### [PROBLEM TO WORK ON]
Repeat, please, only the lines from the top of the data down to the line with "induction bs as"; include both of those lines.

### [PROVIDED DATA]
Lemma begin_op_spec s : quiescent s ->
  exists L p W V D, stands d s L p W V D ∅ /\
  wp begin_op (KSt [] s) (fun _ k => held k = [] /\ (loggable start nlog [] ->
    in_txn (st k) p W V D [] (with_outstanding 1 L))).
Proof.
  intros (L & p & W & V & D & Hs & HL & Hsz & Ho & Hc & Hh & Hcl). exists L, p, W, V, D. split; [done|].
  unfold begin_op. do 4 wstep. rewrite (sd_lg _ _ _ _ _ _ _ _ Hs), Hc, Ho, (lo_n _ _ _ _ HL). change (LOGSIZE <? _) with false. cbv iota. wsteps.
  split; [done|]. intros Hl. destruct HL as [H1 H2 H3 H4]. split; try done.
  exists ∅. split; [|set_solver]. destruct Hs as [S1 S2 S3 S4]. split; try done. cbn. by rewrite S1.
Qed.

Lemma unpin_all bs : forall (U : gmap Z use), dom U = list_to_set bs ->
  (forall b, b ∈ bs -> exists i, U !! b = Some (Use i 1 initsleeplock true)) -> NoDup bs ->
  foldl (unpin false) U bs = ∅.
Proof.
  induction bs as [|b bs IH]; intros U Hd Hp Hnd; cbn [foldl].
  - by apply dom_empty_iff_L.
  - apply NoDup_cons in Hnd as [Hb Hnd]. destruct (Hp b ltac:(set_solver)) as [i Hi].
    assert (unpin false U b = delete b U) as -> by (unfold unpin; by rewrite Hi). apply IH; [|intros c Hc|done].
    + rewrite dom_delete_L, Hd. set_solver.
    + rewrite lookup_delete_ne by (intros ->; done). apply Hp. set_solver.
Qed.

Lemma apply_writes_agree ws : forall f g, (forall b, b ∉ ws.*1 -> f b = g b) ->
  forall b, apply_writes f ws b = apply_writes g ws b.
Proof.
  induction ws as [|[c x] ws IH]; intros f g H b; [apply H; set_solver|]. cbn. apply IH.
  intros a Ha. unfold fupd. destruct (Z.eqb_spec a c); [done|]. apply H. cbn. set_solver.
Qed.

(** The disk writes of [end_op]. *)
Definition txn_writes (L : log) (V : Z -> block) (bs : list Z) : list (Z * block) :=
  if decide (bs = []) then [] else commit_writes start L V bs.

Lemma commit_keys L V bs b : bs <> [] -> b ∉ (txn_writes L V bs).*1 -> b ∉ bs.
Proof.
  intros Hne. unfold txn_writes. rewrite decide_False by done. unfold commit_writes.
  rewrite !fmap_app, !not_elem_of_app. intros (_ & _ & H & _) Hin. apply H.
  rewrite <- list_fmap_compose, list_fmap_id. done.
Qed.

Lemma commit_txn s L p W V D U bs :
  stands d s L p W V D U -> log_of d start L bs -> loggable start nlog bs -> dom U = list_to_set bs ->
  (forall b, b ∈ bs -> exists i, U !! b = Some (Use i 1 initsleeplock true)) ->
  Z.of_nat (length bs) < LOGSIZE -> (forall b, b ∉ bs -> V b = D b) -> load32 (D start) 0 = 0 ->
  let ws := txn_writes L V bs in
  wp commit (KSt [] s) (fun _ k => held k = [] /\
    stands d (st k) (with_n 0 L) p (W ++ ws) (apply_writes V ws) (apply_writes D ws) ∅ /\
    load32 (apply_writes D ws start) 0 = 0 /\ forall b, apply_writes V ws b = apply_writes D ws b).
Proof.
  intros Hs HL Hbs Hd Hp Hn Hcl Hhd ws. unfold txn_writes in ws. destruct (decide (bs = [])) as [->|Hne].
  - unfold commit. do 2 wstep. rewrite (sd_lg _ _ _ _ _ _ _ _ Hs), (lo_n _ _ _ _ HL). change (0 <? _) with false. cbv iota. wstep. unfold ws.
    rewrite app_nil_r. split; [done|]. split_and!; [|done|intros; apply Hcl; set_solver].
    assert (with_n 0 L = L) as -> by (pose proof (lo_n _ _ _ _ HL) as E; destruct L; cbn in *; by subst).
    rewrite (proj1 (dom_empty_iff_L U)) in Hs by (by rewrite Hd). done.
  - eapply wp_mono; [apply (commit_spec d start nlog s L p W V D U bs Hs HL Hbs Hne)|].
    + apply Forall_forall. intros b Hb. destruct (Hp b Hb) as [i Hi]. by exists i, 1.
    + split.
      * intros i Hi. apply not_elem_of_dom_1. rewrite Hd. destruct Hbs as [_ Hh _ _].
        rewrite elem_of_list_to_set. intros Hin. rewrite Forall_forall in Hh. destruct (Hh _ Hin) as [H _].
        unfold home in H. lia.
      * rewrite (size_of_dom U bs) by (done || apply Hbs). unfold LOGSIZE, MAXOPBLOCKS, NBUF in *. lia.
    + rewrite (unpin_all bs U) by (done || apply Hbs). intros _ k [Hk Hst]. split; [done|].
      split_and!; [exact Hst| |].
      * unfold ws, commit_writes. rewrite !apply_writes_app. cbn. rewrite fupd_eq. apply load_store32_eq. lia.
      * apply apply_writes_agree. intros b Hb. apply Hcl, (commit_keys L V); [done|].
        unfold txn_writes. by rewrite decide_False.
Qed.

Lemma end_op_spec s p W V D bs L :
  in_txn s p W V D bs L -> Z.of_nat (length bs) < LOGSIZE ->
  wp end_op (KSt [] s) (fun _ k => held k = [] /\ quiescent (st k) /\ exists L1,
    log_of d start L1 bs /\ writes (bc (st k)) = W ++ txn_writes L1 V bs /\
    forall b, dk (bc (st k)) b = apply_writes D (txn_writes L1 V bs) b).
Proof.
  intros [(U & Hs & Hdom & Hpin) HL Hbs Hsz Hout Hcm Hcl Hhd] Hn. unfold end_op. do 6 wstep.
  cbn [set_lg lg]. rewrite (sd_lg _ _ _ _ _ _ _ _ Hs), Hout. cbn [with_outstanding l_committing l_outstanding].
  rewrite Hcm. change (1 - 1 =? 0) with true. cbv iota. do 5 wstep.
  set (L1 := with_committing true (with_outstanding (1 - 1) L)).
  set (s1 := set_lg (with_committing true) _).
  assert (stands d s1 L1 p W V D U) as Hs1.
  { destruct Hs as [S1 S2 S3 S4]. split; try done. cbn. by rewrite S1. }
  assert (log_of d start L1 bs) as HL1 by (destruct HL; by split). clearbody s1.
  eapply wp_mono; [by apply (commit_txn s1 L1 p W V D U bs)|].
  intros _ [h2 s2] (Eh & Hs2 & Hhd2 & Hagr). cbn [held st] in *. subst h2. unfold wakeup. do 6 wstep.
  split; [done|]. split.
  - exists (with_committing false (with_n 0 L1)), p, (W ++ txn_writes L1 V bs). do 2 eexists.
    destruct HL1 as [H1 H2 _ _]. destruct Hs2 as [S1 S2 S3 S4].
    split; [|split_and!; try done; exact Hagr || done].
    split; cbn; [by rewrite S1|done|done|]. eapply rep_same; [..|exact S4]; done.
  - exists L1. split; [done|]. split; [apply Hs2|]. intros b. apply (rp_disk _ _ _ _ _ (sd_rep _ _ _ _ _ _ _ _ Hs2)).
Qed.
End Txn.

Lemma reboot_quiescent d start nlog m q : 0 < d < 2 ^ 32 -> recoverable start nlog (disk_of m) ->
  wp (reboot d start nlog) (KSt [] (power_on m q)) (fun _ k => held k = [] /\ quiescent d start nlog (st k)).
Proof.
  intros Hd Hr. eapply wp_mono; [by apply (reboot_spec d start nlog)|].
  intros _ k (Hk & _ & _ & L & V & D & Hs & HL & (E1 & E2 & E3) & Hh & Hag). split; [done|].
  exists L, q, (writes (bc (st k))), V, D. by split_and!.
Qed.

Lemma transaction_spec d start nlog s ups :
  loggable start nlog [] -> MAXOPBLOCKS + 1 < nlog -> quiescent d start nlog s ->
  Forall (fun w => home start nlog (fst w) /\ 0 <= fst w < 2 ^ 31) ups ->
  Z.of_nat (length (log_after [] ups)) <= MAXOPBLOCKS ->
  wp (transaction d ups) (KSt [] s) (fun _ k => held k = [] /\ quiescent d start nlog (st k) /\
    exists L V D, let V' := apply_writes V ups in let bs := log_after [] ups in
      (forall b, dk (bc s) b = D b) /\ (forall b, V b = D b) /\ load32 (D start) 0 = 0 /\
      log_of d start L bs /\ loggable start nlog bs /\
      writes (bc (st k)) = writes (bc s) ++ txn_writes start L V' bs /\
      forall b, dk (bc (st k)) b = apply_writes D (txn_writes start L V' bs) b).
Proof.
  intros Hl0 Hlog Hq Hups Hmax. destruct (begin_op_spec d start nlog s Hq) as (L & p & W & V & D & Hs & Hb).
  unfold transaction. wstep. eapply wp_mono; [exact Hb|]. intros _ [h1 s1] [Eh Ht]. cbn [held st] in *. subst h1.
  specialize (Ht Hl0). wstep. unfold LOGSIZE, MAXOPBLOCKS in *.
  eapply wp_mono; [apply (updates_spec d start nlog ups _ _ _ _ _ _ _ Ht Hups); unfold LOGSIZE, MAXOPBLOCKS; lia|].
  intros _ [h2 s2] (Eh & L2 & Ht2). cbn [held st] in *. subst h2.
  eapply wp_mono; [apply (end_op_spec d start nlog _ _ _ _ _ _ _ Ht2); unfold LOGSIZE, MAXOPBLOCKS; lia|].
  intros _ k (Hk & Hqk & L3 & HL3 & Hw & Hdk). split; [done|]. split; [done|]. exists L3, V, D.
  destruct Ht as [_ _ _ _ _ _ Hcl Hhd]. destruct Ht2 as [_ _ Hbs _ _ _ _ _].
  split_and!; try done.
  - intros b. apply (rp_disk _ _ _ _ _ (sd_rep _ _ _ _ _ _ _ _ Hs)).
  - intros b. apply Hcl. set_solver.
  - by rewrite (sd_writes _ _ _ _ _ _ _ _ Hs).
Qed.

Lemma log_after_keys ups : forall bs b, b ∉ log_after bs ups -> (b ∉ bs) /\ b ∉ ups.*1.
Proof.
  induction ups as [|[c x] ups IH]; intros bs b; [set_solver|]. intros Hb.
  apply (IH (logged bs c)) in Hb as [H1 H2]. unfold logged in H1. cbn. destruct (decide (c ∈ bs)); set_solver.
Qed.

(** Crash states of a transaction, the empty one included. *)
Lemma txn_crash d start nlog L V D bs k :
  log_of d start L bs -> loggable start nlog bs -> load32 (D start) 0 = 0 ->
  let D1 := apply_writes D (take k (txn_writes start L V bs)) in
  recoverable start nlog D1 /\
  ((forall b, home start nlog b -> after_recovery start D1 b = D b) \/
   (forall b, home start nlog b -> after_recovery start D1 b = if decide (b ∈ bs) then V b else D b)).
Proof.
  intros HL Hbs Hhd. unfold txn_writes. destruct (decide (bs = [])); [|by apply (commit_crash start nlog d)].
  rewrite take_nil. destruct (recoverable_empty start nlog bs Hbs D Hhd) as [H1 H2]. by split; [|left].
Qed.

### [RESPONSE FOR THIS EXERCISE]
Lemma begin_op_spec s : quiescent s ->
  exists L p W V D, stands d s L p W V D ∅ /\
  wp begin_op (KSt [] s) (fun _ k => held k = [] /\ (loggable start nlog [] ->
    in_txn (st k) p W V D [] (with_outstanding 1 L))).
Proof.
  intros (L & p & W & V & D & Hs & HL & Hsz & Ho & Hc & Hh & Hcl). exists L, p, W, V, D. split; [done|].
  unfold begin_op. do 4 wstep. rewrite (sd_lg _ _ _ _ _ _ _ _ Hs), Hc, Ho, (lo_n _ _ _ _ HL). change (LOGSIZE <? _) with false. cbv iota. wsteps.
  split; [done|]. intros Hl. destruct HL as [H1 H2 H3 H4]. split; try done.
  exists ∅. split; [|set_solver]. destruct Hs as [S1 S2 S3 S4]. split; try done. cbn. by rewrite S1.
Qed.

Lemma unpin_all bs : forall (U : gmap Z use), dom U = list_to_set bs ->
  (forall b, b ∈ bs -> exists i, U !! b = Some (Use i 1 initsleeplock true)) -> NoDup bs ->
  foldl (unpin false) U bs = ∅.
Proof.
  induction bs as [|b bs IH]; intros U Hd Hp Hnd; cbn [foldl].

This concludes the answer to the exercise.